Stored dataset items
(** * Retention clean-up of a container registry: model and properties

    A shallow embedding of [manage/delete-registry-image.py].

    - Python [str] values are [string]s; a character stands for one code
      point, taken from U+0000..U+00FF, where the regular-expression class
      [\d] matches exactly the ten ASCII digits.
    - A [datetime] is the number of microseconds its wall-clock fields are
      away from 1970-01-01T00:00:00, together with its [tzinfo], the UTC
      offset in microseconds when there is one.
    - The registry, the clock, the file system and the sub-processes are a
      [Host]: each answer is a function of the events of the run so far.
      A request gets a response or none, in which case the [requests]
      library raises; the body of a response is JSON or not, an object or
      not, and is read through the keys the script looks up; a command
      exits with a status or cannot be launched.
    - A [World] is a host on which nothing of this fails: every request
      gets a response whose body is an object, every command is launched.
      The properties that speak of what the registry answers are stated on
      a [World]; the section on calls that fail is about any [Host].
    - What is found under a key and is not null has the type the registry
      API gives it: a list of strings, a string, an object.
    - [datetime.fromisoformat] belongs to the Python library: the model
      takes it as a parameter.
    - The script starts from a [Config], the values it reads from
      [config.ini] at start-up; the splitting of the exclusion list and the
      tables of overrides are modelled apart.  The handler of the
      interrupt signal is outside the model: a run goes to its end. *)

From Stdlib Require Import ZArith String Ascii List Sorted Lia.
From stdpp Require Import base gmap sets list strings.
(** X10. [SystemExit] comes from the declined prompt and from nowhere
    else: a run that ends in it has found something at the output path,
    has read an answer other than [y] (in either case), and has changed
    no file and called no library function; its exit code is [None],
    status 0. *)
Theorem system_exit_means_declined
    (tools : Tools) (directory output : string) (fill : option string)
    (reduce verbose : bool) (colorkey : option (list Z)) (process_colorkey : bool)
    (grid_rows grid_cols : Z) (w w' : World) (code : option Z) :
  stitch_images tools directory output fill reduce verbose colorkey
    process_colorkey grid_rows grid_cols w = (Raise (SystemExit code), w') →
  code = None ∧
  FS.exists_ (fs w) output = true ∧
  (∃ response rest, stdin w = response :: rest ∧ Text.lower response ≠ "y" ∧
                    stdin w' = rest) ∧
  stdout w' = stdout w ++ [overwrite_prompt output;
                           "Exiting without overwriting existing file."] ∧
  fs w' = fs w ∧ calls w' = calls w.
Proof.
  intros H. unfold stitch_images in H.
  apply bind_Raise in H as [H|(L & w1 & _ & H)];
    [|by apply raises_finish in H].
  unfold stitch_images_canvas in H.
  apply bind_Raise in H as [H|([] & w1 & _ & H)];
    [|by apply raises_compose_canvas in H].
  revert H. unfold confirm_overwrite, os_path_exists. mrun.
  destruct (FS.exists_ (fs w) output) eqn:Hex; [|done].
  mrun. unfold input. destruct (stdin w) as [|response rest] eqn:Hin; [done|].
  case_bool_decide as Hyes; mrun.
  - unfold os_remove. mrun. repeat case_match; done.
  - intros [= <- <-]. simpl. split; [done|]. split; [done|].
    split; [by exists response, rest|]. by rewrite <- app_assoc.
Qed.

Lemma system_exit_means_declined_witness :
  FS.exists_ (fs (Sample.world ["N"])) "out/old.png" = true ∧
  fs (stitch_images Sample.tools "in" "out/old.png" None false false None false 2 2
        (Sample.world ["N"])).2 = Sample.files.
Proof.
  assert (stitch_images Sample.tools "in" "out/old.png" None false false None false 2 2
            (Sample.world ["N"])
          = (Raise (SystemExit None),
             (stitch_images Sample.tools "in" "out/old.png" None false false None false
                2 2 (Sample.world ["N"])).2)) as Hrun by (vm_compute; reflexivity).
  pose proof (system_exit_means_declined _ _ _ _ _ _ _ _ _ _ _ _ _ Hrun)
    as (_ & Hex & _ & _ & Hfs & _).
  split; [exact Hex|exact Hfs].
Defined.

(** ** The second loop, one iteration at a time *)

Section PasteSteps.

Context (verbose : bool) (colorkey : option (list Z)) (process_colorkey : bool)
        (grid_cols cell_size : Z) (fill_image_resized : option Image).

Local Abbreviation paste_loop :=
  (paste_images verbose colorkey process_colorkey grid_cols cell_size fill_image_resized).
Local Abbreviation key := (keyed process_colorkey colorkey).

(** Lines 101-122 for one file, every way they can end. *)
Lemma paste_images_cons i img_file rest result w :
grid_cols ≠ 0 →
paste_loop i (img_file :: rest) result w =
let box := position grid_cols cell_size i in
let w0 := announced verbose grid_cols cell_size i img_file w in
match decode (fs w) img_file with
| Raise e => (Raise e, logged w0 [Call.open img_file])
| Return img =>
    match fill_pasted fill_image_resized result box with
    | Raise e =>
        (Raise e, logged w0 ([Call.open img_file] ++ fill_calls fill_image_resized box))
    | Return filled =>
        let after :=
          logged w0 ([Call.open img_file] ++ fill_calls fill_image_resized box ++
                     [Call.paste (key img) box (Some (key img))]) in
        match paste filled (key img) box (Some (key img)) with
        | Raise e => (Raise e, after)
        | Return result' => paste_loop (i + 1) rest result' after
        end
    end
end.
Proof.
intros Hcols. cbn [paste_images]. rewrite run_bind.
destruct (grid_cols =? 0) eqn:H0; [lia|]. rewrite run_ret. cbn [position].
cbv zeta. rewrite run_bind.
assert ((if verbose
         then print ("Pasting " +:+ img_file +:+ " at position (" +:+
                     pretty (i mod grid_cols * cell_size) +:+ ", " +:+
                     pretty (i / grid_cols * cell_size) +:+ ")")
         else mret ()) w
        = (Return (), announced verbose grid_cols cell_size i img_file w)) as ->.
{ unfold announced. destruct verbose; [reflexivity|]. by destruct w. }
assert (fs (announced verbose grid_cols cell_size i img_file w) = fs w) as Hfs
  by (unfold announced; by destruct verbose).
set (w0 := announced verbose grid_cols cell_size i img_file w) in *.
unfold lazy_open_image. rewrite run_bind, Image_open_run, Hfs.
destruct (decode (fs w) img_file) as [img|e]; [|done].
rewrite run_bind. unfold fill_pasted, fill_calls.
destruct fill_image_resized as [fill_image|].
- rewrite Image_paste_run.
  destruct (paste result fill_image _ None) as [filled|e]; [|by rewrite logged_logged].
  rewrite run_bind, Image_paste_run, !logged_logged.
  by destruct (paste filled (key img) _ (Some (key img))).
- rewrite run_ret, run_bind, Image_paste_run, !logged_logged.
  by destruct (paste result (key img) _ (Some (key img))).
Qed.

Lemma fill_pasted_Return result box :
∃ filled, fill_pasted fill_image_resized result box = Return filled ∧
          width filled = width result ∧ height filled = height result.
Proof.
unfold fill_pasted. destruct fill_image_resized as [fill_image|]; [|by eauto].
destruct box as [x0 y0].
assert (∃ filled, paste result fill_image (x0, y0) None = Return filled) as [filled H].
{ unfold paste. destruct (Image.size fill_image). destruct (Paste.clipped_away _ _ _ _ _); eauto. }
exists filled. split; [done|]. by apply paste_Return in H as (? & ? & _).
Qed.

(** The mask is looked at exactly when the box meets the canvas. *)
Lemma paste_self_mask filled img x0 y0 :
Paste.clipped_away filled (Image.size img).1 (Image.size img).2 x0 y0 = false →
(∃ r, paste filled img (x0, y0) (Some img) = Return r) ↔ masks_itself img.
Proof.
intros Hclip. unfold paste, masks_itself. destruct (Image.size img) as [sw sh].
simpl in Hclip. rewrite Hclip.
destruct (Image.matte img) as [a|]; split; try done; eauto.
by intros [r ?].
Qed.

End PasteSteps.

Lemma clipped_away_dims (self self' : Raster rgba) sw sh x0 y0 :
  width self' = width self → height self' = height self →
  Paste.clipped_away self' sw sh x0 y0 = Paste.clipped_away self sw sh x0 y0.
Proof. unfold Paste.clipped_away. by intros -> ->. Qed.

(** An image of at least one pixel, pasted at a cell of the grid, meets
    the canvas. *)
Lemma in_grid_not_clipped (self : Raster rgba) grid_rows grid_cols cell_size j sw sh :
  0 < grid_cols → 0 < cell_size → 0 ≤ j < grid_rows * grid_cols →
  1 ≤ sw → 1 ≤ sh →
  width self = cell_size * grid_cols → height self = cell_size * grid_rows →
  Paste.clipped_away self sw sh ((j mod grid_cols) * cell_size)
    ((j / grid_cols) * cell_size) = false.
Proof.
  intros Hcols Hcs Hj Hsw Hsh Hw Hh. unfold Paste.clipped_away. rewrite Hw, Hh.
  pose proof (Z.mod_pos_bound j grid_cols Hcols) as Hmod.
  assert (0 ≤ j / grid_cols < grid_rows) as Hdiv.
  { split; [apply Z.div_pos; lia|]. apply Z.div_lt_upper_bound; lia. }
  apply orb_false_iff. split; apply Z.leb_gt; nia.
Qed.

Lemma pasting_lines_lookup grid_cols cell_size image_files :
  ∀ i (k : nat),
    pasting_lines grid_cols cell_size i image_files !! k =
    pasting_line grid_cols cell_size (i + Z.of_nat k) <$> image_files !! k.
Proof.
  induction image_files as [|f files IH]; intros i k; [done|].
  destruct k as [|k]; simpl.
  - by rewrite Z.add_0_r.
  - rewrite IH. by replace (i + 1 + Z.of_nat k) with (i + Z.of_nat (S k)) by lia.
Qed.

Lemma length_pasting_lines grid_cols cell_size image_files :
  ∀ i, length (pasting_lines grid_cols cell_size i image_files) = length image_files.
Proof. induction image_files as [|f files IH]; intros i; simpl; [done|]. by rewrite IH. Qed.

Section PasteRuns.

Context (verbose : bool) (colorkey : option (list Z)) (process_colorkey : bool)
        (grid_cols cell_size : Z) (fill_image_resized : option Image).
Context (Hcols : grid_cols ≠ 0).

Local Abbreviation paste_loop :=
  (paste_images verbose colorkey process_colorkey grid_cols cell_size fill_image_resized).
Local Abbreviation key := (keyed process_colorkey colorkey).

Lemma announced_fs i f w : fs (announced verbose grid_cols cell_size i f w) = fs w.
Proof. unfold announced. by destruct verbose. Qed.

(** A loop that returns has printed its lines, one for each file, if
    [verbose] is set, and nothing otherwise; and every image whose box
    meets the canvas could serve as its own mask. *)
Lemma paste_images_Return_more image_files :
∀ i result w result' w',
  paste_loop i image_files result w = (Return result', w') →
  stdin w' = stdin w ∧
  stdout w' = stdout w ++
              (if verbose then pasting_lines grid_cols cell_size i image_files else []) ∧
  ∀ (k : nat) p img,
    image_files !! k = Some p →
    decode (fs w) p = Return img →
    Paste.clipped_away result (Image.size (key img)).1 (Image.size (key img)).2
      (((i + Z.of_nat k) mod grid_cols) * cell_size)
      (((i + Z.of_nat k) / grid_cols) * cell_size) = false →
    masks_itself (key img).
Proof.
induction image_files as [|f files IH]; intros i result w result' w'.
- simpl. mrun. intros [= <- <-]. split; [done|].
  split; [by destruct verbose; rewrite app_nil_r|]. by intros k p img.
- rewrite paste_images_cons by done. cbv zeta.
  destruct (decode (fs w) f) as [img|e] eqn:Hdec; [|done].
  destruct (fill_pasted_Return fill_image_resized result
              (position grid_cols cell_size i)) as (filled & -> & Hfw & Hfh).
  destruct (paste filled (key img) _ (Some (key img))) as [r2|e] eqn:Hpaste; [|done].
  intros H.
  pose proof Hpaste as Hdims. unfold position in Hdims.
  apply paste_Return in Hdims as (Hw2 & Hh2 & _).
  apply IH in H as (Hin & Hout & Hmasks). simpl in Hin, Hout.
  split; [rewrite Hin; unfold announced; by destruct verbose|].
  split.
  { rewrite Hout. unfold announced. destruct verbose; simpl; [|done].
    by rewrite <- app_assoc. }
  intros [|k] p img' Hp Hdec' Hclip.
  + injection Hp as <-. rewrite Hdec in Hdec'. injection Hdec' as <-.
    rewrite Z.add_0_r in Hclip.
    eapply (paste_self_mask filled); [|by eauto].
    rewrite <- Hclip. by apply clipped_away_dims.
  + simpl in Hp. apply (Hmasks k p img' Hp).
    * simpl. by rewrite announced_fs.
    * replace (i + 1 + Z.of_nat k) with (i + Z.of_nat (S k)) by lia.
      rewrite <- Hclip. apply clipped_away_dims; congruence.
Qed.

_TRY IT_. Work through the data and report how many of its lines hold the word "true", giving only the figure.

_ANSWER TO THIS TASK_. 2